## REQUIRED WORK
Copy, in full, each line of the material that holds the word "negb".

---+---

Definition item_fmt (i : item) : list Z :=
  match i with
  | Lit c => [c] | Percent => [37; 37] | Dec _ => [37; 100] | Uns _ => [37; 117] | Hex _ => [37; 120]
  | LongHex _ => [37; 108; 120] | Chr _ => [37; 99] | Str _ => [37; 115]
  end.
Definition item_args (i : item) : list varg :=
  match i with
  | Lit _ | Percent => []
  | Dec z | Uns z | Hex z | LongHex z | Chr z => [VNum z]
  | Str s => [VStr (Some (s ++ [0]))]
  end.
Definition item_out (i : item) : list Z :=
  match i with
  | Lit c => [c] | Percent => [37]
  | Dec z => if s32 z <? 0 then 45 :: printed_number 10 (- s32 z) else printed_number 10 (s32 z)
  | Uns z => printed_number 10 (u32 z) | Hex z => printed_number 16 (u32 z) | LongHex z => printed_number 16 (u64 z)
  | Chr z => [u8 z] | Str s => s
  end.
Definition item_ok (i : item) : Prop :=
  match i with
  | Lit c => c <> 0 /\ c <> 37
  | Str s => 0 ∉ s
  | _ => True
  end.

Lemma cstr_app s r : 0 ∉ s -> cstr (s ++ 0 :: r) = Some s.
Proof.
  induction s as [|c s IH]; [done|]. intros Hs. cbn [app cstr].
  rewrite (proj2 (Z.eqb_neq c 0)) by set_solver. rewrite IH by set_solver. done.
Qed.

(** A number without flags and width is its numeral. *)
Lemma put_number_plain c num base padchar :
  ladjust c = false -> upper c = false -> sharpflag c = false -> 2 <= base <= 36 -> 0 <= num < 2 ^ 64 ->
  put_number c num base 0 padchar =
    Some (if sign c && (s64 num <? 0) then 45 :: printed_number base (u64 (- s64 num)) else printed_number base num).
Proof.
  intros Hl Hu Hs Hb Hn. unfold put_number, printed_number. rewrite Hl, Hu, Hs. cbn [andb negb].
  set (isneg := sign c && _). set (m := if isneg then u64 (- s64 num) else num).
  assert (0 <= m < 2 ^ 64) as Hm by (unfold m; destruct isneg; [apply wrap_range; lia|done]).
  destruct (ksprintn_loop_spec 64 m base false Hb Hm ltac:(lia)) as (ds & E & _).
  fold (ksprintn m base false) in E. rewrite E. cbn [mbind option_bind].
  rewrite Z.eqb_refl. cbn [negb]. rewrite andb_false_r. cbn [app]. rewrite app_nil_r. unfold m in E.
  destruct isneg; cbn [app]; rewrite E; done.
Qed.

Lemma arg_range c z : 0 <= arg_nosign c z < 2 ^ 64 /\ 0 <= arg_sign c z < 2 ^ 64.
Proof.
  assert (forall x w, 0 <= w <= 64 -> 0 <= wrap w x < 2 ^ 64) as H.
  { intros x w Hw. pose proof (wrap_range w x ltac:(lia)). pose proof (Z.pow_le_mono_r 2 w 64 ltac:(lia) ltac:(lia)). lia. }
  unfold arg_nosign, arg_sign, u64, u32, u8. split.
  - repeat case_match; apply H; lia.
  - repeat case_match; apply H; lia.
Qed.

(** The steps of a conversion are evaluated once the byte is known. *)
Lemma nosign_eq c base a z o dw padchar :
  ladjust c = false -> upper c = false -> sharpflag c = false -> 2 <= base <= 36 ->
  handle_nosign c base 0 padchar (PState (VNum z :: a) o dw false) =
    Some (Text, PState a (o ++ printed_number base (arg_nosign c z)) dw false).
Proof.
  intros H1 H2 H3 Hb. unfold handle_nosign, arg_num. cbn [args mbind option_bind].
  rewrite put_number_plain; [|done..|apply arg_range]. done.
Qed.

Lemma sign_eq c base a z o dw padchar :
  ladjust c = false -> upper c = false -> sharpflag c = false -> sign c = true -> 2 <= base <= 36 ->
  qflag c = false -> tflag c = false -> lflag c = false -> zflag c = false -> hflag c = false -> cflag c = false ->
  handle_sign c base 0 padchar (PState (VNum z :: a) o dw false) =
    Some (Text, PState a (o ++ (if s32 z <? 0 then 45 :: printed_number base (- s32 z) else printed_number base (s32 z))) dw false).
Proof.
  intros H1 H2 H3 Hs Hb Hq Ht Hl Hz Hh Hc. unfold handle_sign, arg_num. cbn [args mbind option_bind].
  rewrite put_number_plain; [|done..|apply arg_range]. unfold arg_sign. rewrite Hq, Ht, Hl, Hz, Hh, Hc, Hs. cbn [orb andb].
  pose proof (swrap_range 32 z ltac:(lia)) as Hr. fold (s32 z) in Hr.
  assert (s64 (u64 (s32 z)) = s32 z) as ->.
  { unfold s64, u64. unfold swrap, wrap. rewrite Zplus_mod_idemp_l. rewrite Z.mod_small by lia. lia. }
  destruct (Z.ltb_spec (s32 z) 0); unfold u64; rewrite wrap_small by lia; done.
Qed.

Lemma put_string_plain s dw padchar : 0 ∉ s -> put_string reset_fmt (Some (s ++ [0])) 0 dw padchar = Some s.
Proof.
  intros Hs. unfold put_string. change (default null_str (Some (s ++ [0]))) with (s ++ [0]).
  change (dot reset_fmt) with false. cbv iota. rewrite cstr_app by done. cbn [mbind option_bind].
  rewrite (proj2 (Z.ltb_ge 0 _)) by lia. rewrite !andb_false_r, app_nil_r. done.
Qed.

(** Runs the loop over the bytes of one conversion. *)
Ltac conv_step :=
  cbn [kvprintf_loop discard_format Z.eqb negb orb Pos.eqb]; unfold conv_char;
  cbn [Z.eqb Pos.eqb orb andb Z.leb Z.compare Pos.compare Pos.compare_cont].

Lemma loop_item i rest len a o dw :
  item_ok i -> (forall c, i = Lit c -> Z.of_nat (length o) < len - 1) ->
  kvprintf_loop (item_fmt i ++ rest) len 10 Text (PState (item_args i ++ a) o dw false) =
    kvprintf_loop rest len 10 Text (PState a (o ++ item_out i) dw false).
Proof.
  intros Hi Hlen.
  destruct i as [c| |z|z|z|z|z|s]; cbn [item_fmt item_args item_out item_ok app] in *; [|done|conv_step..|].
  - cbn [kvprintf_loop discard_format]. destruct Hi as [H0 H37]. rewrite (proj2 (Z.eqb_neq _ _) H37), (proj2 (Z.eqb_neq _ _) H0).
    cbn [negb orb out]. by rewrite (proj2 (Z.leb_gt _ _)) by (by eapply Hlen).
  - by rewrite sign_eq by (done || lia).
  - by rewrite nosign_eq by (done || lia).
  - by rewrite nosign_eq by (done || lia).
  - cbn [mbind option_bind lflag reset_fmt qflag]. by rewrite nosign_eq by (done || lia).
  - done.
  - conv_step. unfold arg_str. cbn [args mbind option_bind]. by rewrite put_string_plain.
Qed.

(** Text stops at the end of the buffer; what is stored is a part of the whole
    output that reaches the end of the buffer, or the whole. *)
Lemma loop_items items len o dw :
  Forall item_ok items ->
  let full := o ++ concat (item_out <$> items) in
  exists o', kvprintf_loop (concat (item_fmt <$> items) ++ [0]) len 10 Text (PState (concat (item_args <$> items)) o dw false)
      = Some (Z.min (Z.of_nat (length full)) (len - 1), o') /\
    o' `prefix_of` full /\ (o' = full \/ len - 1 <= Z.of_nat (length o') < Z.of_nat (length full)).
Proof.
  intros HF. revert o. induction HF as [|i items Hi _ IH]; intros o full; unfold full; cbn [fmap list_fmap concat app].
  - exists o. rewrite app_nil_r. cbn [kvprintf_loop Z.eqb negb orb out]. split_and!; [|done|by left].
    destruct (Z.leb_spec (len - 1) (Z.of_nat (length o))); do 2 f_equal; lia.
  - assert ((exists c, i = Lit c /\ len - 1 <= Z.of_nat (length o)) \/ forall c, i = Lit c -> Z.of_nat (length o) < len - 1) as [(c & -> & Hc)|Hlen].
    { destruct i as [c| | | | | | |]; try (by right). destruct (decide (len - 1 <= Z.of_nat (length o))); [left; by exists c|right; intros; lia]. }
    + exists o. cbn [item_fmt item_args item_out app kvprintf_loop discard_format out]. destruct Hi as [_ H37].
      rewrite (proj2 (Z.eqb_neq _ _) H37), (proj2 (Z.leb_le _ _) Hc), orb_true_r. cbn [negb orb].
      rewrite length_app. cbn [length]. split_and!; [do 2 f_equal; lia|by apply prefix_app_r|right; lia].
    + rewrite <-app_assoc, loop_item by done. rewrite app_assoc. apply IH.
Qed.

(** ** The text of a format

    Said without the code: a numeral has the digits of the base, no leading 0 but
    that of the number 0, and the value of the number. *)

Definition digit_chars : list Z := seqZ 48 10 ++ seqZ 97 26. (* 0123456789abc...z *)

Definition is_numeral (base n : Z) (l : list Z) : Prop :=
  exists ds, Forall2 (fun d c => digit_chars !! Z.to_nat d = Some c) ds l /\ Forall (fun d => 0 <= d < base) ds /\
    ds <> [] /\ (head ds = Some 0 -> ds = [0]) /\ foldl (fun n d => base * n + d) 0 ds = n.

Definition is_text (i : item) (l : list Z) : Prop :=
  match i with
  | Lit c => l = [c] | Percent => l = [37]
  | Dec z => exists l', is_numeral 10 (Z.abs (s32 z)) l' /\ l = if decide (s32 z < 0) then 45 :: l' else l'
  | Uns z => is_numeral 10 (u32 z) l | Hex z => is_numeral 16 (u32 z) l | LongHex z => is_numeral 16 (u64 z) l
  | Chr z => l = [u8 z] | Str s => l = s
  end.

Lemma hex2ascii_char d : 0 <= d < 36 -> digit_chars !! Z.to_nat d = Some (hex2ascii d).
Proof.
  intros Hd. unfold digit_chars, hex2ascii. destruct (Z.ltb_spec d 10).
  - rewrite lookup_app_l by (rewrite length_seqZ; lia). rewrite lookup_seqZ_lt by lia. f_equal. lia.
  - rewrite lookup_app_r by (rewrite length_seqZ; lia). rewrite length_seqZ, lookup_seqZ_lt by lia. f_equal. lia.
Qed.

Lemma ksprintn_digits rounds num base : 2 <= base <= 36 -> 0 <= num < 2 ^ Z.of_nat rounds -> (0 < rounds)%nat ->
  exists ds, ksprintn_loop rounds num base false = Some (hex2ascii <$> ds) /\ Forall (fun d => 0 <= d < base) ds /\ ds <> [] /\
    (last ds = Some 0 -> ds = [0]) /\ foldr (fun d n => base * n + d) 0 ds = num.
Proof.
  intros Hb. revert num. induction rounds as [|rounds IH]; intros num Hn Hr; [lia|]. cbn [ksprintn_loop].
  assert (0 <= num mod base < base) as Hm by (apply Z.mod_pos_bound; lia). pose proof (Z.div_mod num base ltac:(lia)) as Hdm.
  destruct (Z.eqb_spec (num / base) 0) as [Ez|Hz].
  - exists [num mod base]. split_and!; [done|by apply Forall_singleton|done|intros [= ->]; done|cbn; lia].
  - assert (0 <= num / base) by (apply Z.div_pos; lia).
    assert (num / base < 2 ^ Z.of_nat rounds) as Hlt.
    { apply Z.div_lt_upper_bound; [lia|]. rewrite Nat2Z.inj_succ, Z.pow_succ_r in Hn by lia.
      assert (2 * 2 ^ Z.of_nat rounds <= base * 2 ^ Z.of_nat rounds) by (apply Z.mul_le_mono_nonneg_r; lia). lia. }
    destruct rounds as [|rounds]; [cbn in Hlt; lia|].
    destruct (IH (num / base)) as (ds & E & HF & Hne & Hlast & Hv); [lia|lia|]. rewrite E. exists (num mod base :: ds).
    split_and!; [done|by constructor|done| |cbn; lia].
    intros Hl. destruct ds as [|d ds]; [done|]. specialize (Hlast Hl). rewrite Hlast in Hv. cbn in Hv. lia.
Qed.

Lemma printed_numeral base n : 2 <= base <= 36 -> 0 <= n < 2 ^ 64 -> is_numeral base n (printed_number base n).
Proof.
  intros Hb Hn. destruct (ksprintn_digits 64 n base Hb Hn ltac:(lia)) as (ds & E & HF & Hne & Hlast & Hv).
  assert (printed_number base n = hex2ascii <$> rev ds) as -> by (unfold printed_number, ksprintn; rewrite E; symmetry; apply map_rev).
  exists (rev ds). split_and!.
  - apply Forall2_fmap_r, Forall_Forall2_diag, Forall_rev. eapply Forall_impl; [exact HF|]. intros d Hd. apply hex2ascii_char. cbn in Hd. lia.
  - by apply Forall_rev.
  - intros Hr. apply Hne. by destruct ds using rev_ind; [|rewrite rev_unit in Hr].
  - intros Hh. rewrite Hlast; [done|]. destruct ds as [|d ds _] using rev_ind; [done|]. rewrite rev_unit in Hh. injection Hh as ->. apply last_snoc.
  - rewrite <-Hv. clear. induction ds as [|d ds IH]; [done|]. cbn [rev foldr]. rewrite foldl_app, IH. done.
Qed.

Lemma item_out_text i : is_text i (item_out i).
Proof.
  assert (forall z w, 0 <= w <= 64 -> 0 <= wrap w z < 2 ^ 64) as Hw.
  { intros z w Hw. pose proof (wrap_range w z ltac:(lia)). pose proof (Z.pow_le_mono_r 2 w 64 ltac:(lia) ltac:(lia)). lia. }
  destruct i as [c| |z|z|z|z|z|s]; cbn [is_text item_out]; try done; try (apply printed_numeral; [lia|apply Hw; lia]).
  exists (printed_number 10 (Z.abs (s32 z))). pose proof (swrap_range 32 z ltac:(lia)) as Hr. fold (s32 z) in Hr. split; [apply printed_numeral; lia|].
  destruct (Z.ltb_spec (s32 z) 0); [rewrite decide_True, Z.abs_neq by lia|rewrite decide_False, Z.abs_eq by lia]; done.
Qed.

---+---

## PROBLEM SOLUTION
  intros Hl Hu Hs Hb Hn. unfold put_number, printed_number. rewrite Hl, Hu, Hs. cbn [andb negb].
  rewrite Z.eqb_refl. cbn [negb]. rewrite andb_false_r. cbn [app]. rewrite app_nil_r. unfold m in E.
  cbn [kvprintf_loop discard_format Z.eqb negb orb Pos.eqb]; unfold conv_char;
    cbn [negb orb out]. by rewrite (proj2 (Z.leb_gt _ _)) by (by eapply Hlen).
  - exists o. rewrite app_nil_r. cbn [kvprintf_loop Z.eqb negb orb out]. split_and!; [|done|by left].
      rewrite (proj2 (Z.eqb_neq _ _) H37), (proj2 (Z.leb_le _ _) Hc), orb_true_r. cbn [negb orb].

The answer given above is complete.